::: Material for this task :::
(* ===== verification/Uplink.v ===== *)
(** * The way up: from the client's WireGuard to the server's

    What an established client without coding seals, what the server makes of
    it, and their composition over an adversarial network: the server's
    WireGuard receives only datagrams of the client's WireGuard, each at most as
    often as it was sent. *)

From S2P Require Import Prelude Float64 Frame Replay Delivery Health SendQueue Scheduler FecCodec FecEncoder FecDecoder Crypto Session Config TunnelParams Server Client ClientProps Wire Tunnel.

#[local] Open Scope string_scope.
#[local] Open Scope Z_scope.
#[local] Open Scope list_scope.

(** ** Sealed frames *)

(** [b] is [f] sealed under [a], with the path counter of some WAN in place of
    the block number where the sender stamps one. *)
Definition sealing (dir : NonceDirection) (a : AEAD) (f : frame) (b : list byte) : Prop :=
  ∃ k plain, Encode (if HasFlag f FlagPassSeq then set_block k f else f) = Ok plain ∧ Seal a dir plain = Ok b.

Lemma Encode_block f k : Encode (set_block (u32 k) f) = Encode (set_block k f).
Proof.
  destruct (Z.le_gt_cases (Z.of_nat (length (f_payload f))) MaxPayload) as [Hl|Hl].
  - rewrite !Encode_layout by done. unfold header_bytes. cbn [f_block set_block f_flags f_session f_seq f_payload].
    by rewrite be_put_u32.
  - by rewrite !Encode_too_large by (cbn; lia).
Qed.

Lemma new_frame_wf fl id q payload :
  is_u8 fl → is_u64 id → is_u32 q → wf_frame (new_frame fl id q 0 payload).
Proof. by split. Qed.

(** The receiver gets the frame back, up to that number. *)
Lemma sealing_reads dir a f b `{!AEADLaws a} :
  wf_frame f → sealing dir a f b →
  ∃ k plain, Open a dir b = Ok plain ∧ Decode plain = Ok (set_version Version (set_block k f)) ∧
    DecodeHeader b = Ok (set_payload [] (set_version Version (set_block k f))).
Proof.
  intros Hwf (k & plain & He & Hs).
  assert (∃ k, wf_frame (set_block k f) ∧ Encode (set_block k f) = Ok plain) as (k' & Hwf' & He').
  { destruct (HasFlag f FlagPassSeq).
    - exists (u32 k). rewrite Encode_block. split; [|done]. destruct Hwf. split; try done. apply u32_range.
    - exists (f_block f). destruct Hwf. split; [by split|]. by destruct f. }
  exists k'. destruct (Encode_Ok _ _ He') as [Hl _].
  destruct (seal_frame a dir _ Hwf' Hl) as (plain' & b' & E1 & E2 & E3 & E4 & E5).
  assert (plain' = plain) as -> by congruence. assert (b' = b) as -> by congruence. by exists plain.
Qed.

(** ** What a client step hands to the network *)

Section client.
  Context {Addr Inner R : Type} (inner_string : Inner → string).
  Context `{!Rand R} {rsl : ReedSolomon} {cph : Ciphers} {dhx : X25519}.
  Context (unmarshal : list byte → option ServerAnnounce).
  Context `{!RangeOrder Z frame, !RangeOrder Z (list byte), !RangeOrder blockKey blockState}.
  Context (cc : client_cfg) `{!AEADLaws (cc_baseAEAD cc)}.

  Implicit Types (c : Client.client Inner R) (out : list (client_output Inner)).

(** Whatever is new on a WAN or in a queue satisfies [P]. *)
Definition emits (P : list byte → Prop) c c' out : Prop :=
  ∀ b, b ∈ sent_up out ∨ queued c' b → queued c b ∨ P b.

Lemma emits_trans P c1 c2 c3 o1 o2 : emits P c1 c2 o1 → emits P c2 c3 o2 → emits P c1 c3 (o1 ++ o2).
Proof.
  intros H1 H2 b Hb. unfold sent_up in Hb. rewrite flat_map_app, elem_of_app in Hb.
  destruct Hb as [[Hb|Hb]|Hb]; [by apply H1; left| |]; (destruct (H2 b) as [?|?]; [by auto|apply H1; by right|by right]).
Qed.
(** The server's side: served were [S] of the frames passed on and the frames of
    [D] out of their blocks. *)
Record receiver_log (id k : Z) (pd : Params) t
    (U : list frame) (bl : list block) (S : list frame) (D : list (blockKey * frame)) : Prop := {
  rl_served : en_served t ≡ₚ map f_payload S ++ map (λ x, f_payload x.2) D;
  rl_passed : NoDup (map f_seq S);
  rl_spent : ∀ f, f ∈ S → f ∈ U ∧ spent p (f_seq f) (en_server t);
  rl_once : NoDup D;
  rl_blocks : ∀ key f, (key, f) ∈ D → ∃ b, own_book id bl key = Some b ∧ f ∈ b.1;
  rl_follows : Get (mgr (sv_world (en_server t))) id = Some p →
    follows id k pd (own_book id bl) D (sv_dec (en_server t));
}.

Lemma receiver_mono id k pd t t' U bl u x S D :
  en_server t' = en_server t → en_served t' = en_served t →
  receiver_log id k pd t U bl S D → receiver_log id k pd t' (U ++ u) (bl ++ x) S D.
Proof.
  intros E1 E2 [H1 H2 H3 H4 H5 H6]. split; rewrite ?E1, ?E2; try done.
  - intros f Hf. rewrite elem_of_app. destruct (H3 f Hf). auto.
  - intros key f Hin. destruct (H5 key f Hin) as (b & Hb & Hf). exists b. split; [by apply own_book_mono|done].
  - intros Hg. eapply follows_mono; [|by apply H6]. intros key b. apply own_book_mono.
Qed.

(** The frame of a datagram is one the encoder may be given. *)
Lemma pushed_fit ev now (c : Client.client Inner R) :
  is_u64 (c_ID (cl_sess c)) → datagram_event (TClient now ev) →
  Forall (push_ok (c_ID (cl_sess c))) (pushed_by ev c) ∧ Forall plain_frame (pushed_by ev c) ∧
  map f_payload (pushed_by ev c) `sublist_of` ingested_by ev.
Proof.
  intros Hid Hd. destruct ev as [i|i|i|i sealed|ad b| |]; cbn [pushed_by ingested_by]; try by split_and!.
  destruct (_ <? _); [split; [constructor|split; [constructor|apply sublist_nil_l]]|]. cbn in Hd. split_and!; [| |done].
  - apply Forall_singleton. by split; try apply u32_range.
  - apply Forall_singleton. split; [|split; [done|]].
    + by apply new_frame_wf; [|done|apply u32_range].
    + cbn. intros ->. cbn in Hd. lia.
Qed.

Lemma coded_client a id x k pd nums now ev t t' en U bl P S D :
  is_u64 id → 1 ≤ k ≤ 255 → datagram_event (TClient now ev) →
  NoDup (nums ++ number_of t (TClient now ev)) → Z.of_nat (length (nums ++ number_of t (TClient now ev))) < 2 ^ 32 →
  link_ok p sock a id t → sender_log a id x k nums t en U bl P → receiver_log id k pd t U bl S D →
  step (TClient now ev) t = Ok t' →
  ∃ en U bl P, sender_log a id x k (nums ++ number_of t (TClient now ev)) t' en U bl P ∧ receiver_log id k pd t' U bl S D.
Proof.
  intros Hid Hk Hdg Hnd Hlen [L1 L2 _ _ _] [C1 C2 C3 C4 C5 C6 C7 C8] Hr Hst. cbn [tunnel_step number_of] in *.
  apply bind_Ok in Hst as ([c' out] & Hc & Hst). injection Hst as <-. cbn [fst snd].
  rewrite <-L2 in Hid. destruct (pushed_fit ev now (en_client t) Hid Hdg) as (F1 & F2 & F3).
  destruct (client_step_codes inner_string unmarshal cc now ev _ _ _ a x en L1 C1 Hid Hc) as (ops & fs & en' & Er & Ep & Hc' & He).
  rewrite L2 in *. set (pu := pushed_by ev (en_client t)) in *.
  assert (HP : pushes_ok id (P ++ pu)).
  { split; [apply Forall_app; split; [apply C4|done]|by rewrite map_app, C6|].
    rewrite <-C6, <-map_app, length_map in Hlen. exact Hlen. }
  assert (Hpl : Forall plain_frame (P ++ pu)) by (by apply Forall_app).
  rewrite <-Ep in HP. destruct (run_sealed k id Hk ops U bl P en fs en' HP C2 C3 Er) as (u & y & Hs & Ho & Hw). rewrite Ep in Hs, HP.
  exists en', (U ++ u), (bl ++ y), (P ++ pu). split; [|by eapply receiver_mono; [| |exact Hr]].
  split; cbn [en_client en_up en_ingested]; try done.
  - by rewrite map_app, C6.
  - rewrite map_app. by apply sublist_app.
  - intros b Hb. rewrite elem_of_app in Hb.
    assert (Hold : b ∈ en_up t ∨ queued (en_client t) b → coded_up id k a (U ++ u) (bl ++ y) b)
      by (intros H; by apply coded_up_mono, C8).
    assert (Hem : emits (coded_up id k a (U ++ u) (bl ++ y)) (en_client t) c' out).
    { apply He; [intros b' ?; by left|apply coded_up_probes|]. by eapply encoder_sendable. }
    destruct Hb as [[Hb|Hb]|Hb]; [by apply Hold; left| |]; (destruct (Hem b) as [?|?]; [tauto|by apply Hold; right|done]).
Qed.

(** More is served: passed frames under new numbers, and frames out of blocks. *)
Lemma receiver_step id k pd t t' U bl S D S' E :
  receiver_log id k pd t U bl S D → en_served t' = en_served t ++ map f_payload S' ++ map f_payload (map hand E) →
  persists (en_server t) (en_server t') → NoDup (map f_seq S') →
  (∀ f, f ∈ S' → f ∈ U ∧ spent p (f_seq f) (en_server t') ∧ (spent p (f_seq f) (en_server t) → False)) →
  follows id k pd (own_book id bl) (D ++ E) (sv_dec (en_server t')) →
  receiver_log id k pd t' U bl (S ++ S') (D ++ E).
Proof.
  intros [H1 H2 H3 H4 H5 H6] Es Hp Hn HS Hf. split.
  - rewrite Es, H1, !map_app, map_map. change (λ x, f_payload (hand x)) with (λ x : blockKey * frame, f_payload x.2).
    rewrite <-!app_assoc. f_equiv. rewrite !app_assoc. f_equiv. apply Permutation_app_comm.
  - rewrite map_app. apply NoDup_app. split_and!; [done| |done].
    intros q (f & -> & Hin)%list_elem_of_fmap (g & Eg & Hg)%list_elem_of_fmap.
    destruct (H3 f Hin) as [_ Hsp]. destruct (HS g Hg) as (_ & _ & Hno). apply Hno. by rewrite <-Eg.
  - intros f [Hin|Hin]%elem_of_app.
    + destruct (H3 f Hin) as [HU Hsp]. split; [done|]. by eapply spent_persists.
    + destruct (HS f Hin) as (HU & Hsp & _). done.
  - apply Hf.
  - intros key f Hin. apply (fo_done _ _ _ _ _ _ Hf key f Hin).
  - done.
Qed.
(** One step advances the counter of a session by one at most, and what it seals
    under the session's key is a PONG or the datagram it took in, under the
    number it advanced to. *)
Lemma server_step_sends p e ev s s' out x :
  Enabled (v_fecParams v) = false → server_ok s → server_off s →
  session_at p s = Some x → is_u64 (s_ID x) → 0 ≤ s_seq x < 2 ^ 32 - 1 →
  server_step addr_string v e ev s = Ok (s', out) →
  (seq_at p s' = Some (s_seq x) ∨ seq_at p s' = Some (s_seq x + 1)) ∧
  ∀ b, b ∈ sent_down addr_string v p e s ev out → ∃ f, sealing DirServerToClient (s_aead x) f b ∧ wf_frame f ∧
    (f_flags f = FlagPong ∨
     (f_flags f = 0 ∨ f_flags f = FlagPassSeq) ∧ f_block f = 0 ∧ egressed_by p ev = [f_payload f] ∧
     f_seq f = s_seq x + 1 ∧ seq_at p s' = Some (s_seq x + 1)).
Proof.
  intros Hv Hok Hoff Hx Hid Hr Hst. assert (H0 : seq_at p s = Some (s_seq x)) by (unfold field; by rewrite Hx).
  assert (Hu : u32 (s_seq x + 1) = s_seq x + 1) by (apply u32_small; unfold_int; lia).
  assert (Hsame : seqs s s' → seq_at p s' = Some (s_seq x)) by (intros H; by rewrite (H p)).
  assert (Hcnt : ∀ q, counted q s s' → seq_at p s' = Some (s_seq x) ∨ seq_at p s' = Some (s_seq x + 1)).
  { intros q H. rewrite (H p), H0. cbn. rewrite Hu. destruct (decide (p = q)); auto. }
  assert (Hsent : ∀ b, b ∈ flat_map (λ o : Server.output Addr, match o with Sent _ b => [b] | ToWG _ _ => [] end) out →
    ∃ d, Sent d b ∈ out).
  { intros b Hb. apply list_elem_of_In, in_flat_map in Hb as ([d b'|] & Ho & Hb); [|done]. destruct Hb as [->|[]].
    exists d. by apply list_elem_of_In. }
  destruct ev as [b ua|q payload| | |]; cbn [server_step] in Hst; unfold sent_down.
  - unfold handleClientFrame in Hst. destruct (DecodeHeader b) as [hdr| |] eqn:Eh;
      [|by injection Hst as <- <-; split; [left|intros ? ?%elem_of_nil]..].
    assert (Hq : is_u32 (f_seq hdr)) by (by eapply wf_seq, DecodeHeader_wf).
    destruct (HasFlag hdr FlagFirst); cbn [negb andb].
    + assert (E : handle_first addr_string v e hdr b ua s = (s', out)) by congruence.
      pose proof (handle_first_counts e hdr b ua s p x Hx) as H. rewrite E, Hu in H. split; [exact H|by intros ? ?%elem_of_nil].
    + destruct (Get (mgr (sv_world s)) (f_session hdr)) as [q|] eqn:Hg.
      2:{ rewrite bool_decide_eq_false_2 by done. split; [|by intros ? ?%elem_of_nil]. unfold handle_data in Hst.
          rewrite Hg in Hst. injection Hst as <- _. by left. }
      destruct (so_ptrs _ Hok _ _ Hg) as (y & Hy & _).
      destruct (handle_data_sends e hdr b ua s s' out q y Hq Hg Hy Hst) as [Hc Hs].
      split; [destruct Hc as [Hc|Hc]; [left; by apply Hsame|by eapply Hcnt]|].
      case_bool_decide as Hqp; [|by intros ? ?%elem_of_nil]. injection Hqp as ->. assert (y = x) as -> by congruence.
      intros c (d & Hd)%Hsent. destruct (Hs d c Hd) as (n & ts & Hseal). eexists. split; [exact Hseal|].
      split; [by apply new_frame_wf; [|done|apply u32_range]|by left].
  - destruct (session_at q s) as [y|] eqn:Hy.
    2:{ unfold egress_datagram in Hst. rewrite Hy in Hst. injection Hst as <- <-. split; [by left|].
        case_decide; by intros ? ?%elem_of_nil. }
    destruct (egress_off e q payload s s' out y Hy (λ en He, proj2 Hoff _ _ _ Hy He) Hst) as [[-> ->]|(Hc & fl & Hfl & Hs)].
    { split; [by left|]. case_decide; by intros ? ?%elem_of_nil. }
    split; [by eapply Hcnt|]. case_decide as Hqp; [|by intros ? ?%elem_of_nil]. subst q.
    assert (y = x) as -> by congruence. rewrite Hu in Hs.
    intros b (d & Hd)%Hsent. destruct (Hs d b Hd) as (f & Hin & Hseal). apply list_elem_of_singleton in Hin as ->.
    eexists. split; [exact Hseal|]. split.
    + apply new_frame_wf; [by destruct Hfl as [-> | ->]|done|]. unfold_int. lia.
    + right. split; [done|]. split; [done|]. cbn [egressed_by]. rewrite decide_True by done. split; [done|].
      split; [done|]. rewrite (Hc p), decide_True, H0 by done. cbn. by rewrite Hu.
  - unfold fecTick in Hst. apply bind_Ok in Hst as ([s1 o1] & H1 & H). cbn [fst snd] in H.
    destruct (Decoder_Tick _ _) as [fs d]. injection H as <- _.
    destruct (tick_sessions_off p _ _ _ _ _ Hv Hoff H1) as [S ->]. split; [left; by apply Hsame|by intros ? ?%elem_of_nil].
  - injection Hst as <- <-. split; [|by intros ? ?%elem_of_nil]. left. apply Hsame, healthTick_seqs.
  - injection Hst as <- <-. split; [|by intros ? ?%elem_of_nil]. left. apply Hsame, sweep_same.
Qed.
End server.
:::
▶ **What is needed**
Return a word-for-word copy of the lines above from the one holding "plain = Ok b." through the one holding "(HasFlag f FlagPassSeq).", with both of them included and nothing besides.

▶ **Result of the task**
  ∃ k plain, Encode (if HasFlag f FlagPassSeq then set_block k f else f) = Ok plain ∧ Seal a dir plain = Ok b.

Lemma Encode_block f k : Encode (set_block (u32 k) f) = Encode (set_block k f).
Proof.
  destruct (Z.le_gt_cases (Z.of_nat (length (f_payload f))) MaxPayload) as [Hl|Hl].
  - rewrite !Encode_layout by done. unfold header_bytes. cbn [f_block set_block f_flags f_session f_seq f_payload].
    by rewrite be_put_u32.
  - by rewrite !Encode_too_large by (cbn; lia).
Qed.

Lemma new_frame_wf fl id q payload :
  is_u8 fl → is_u64 id → is_u32 q → wf_frame (new_frame fl id q 0 payload).
Proof. by split. Qed.

(** The receiver gets the frame back, up to that number. *)
Lemma sealing_reads dir a f b `{!AEADLaws a} :
  wf_frame f → sealing dir a f b →
  ∃ k plain, Open a dir b = Ok plain ∧ Decode plain = Ok (set_version Version (set_block k f)) ∧
    DecodeHeader b = Ok (set_payload [] (set_version Version (set_block k f))).
Proof.
  intros Hwf (k & plain & He & Hs).
  assert (∃ k, wf_frame (set_block k f) ∧ Encode (set_block k f) = Ok plain) as (k' & Hwf' & He').
  { destruct (HasFlag f FlagPassSeq).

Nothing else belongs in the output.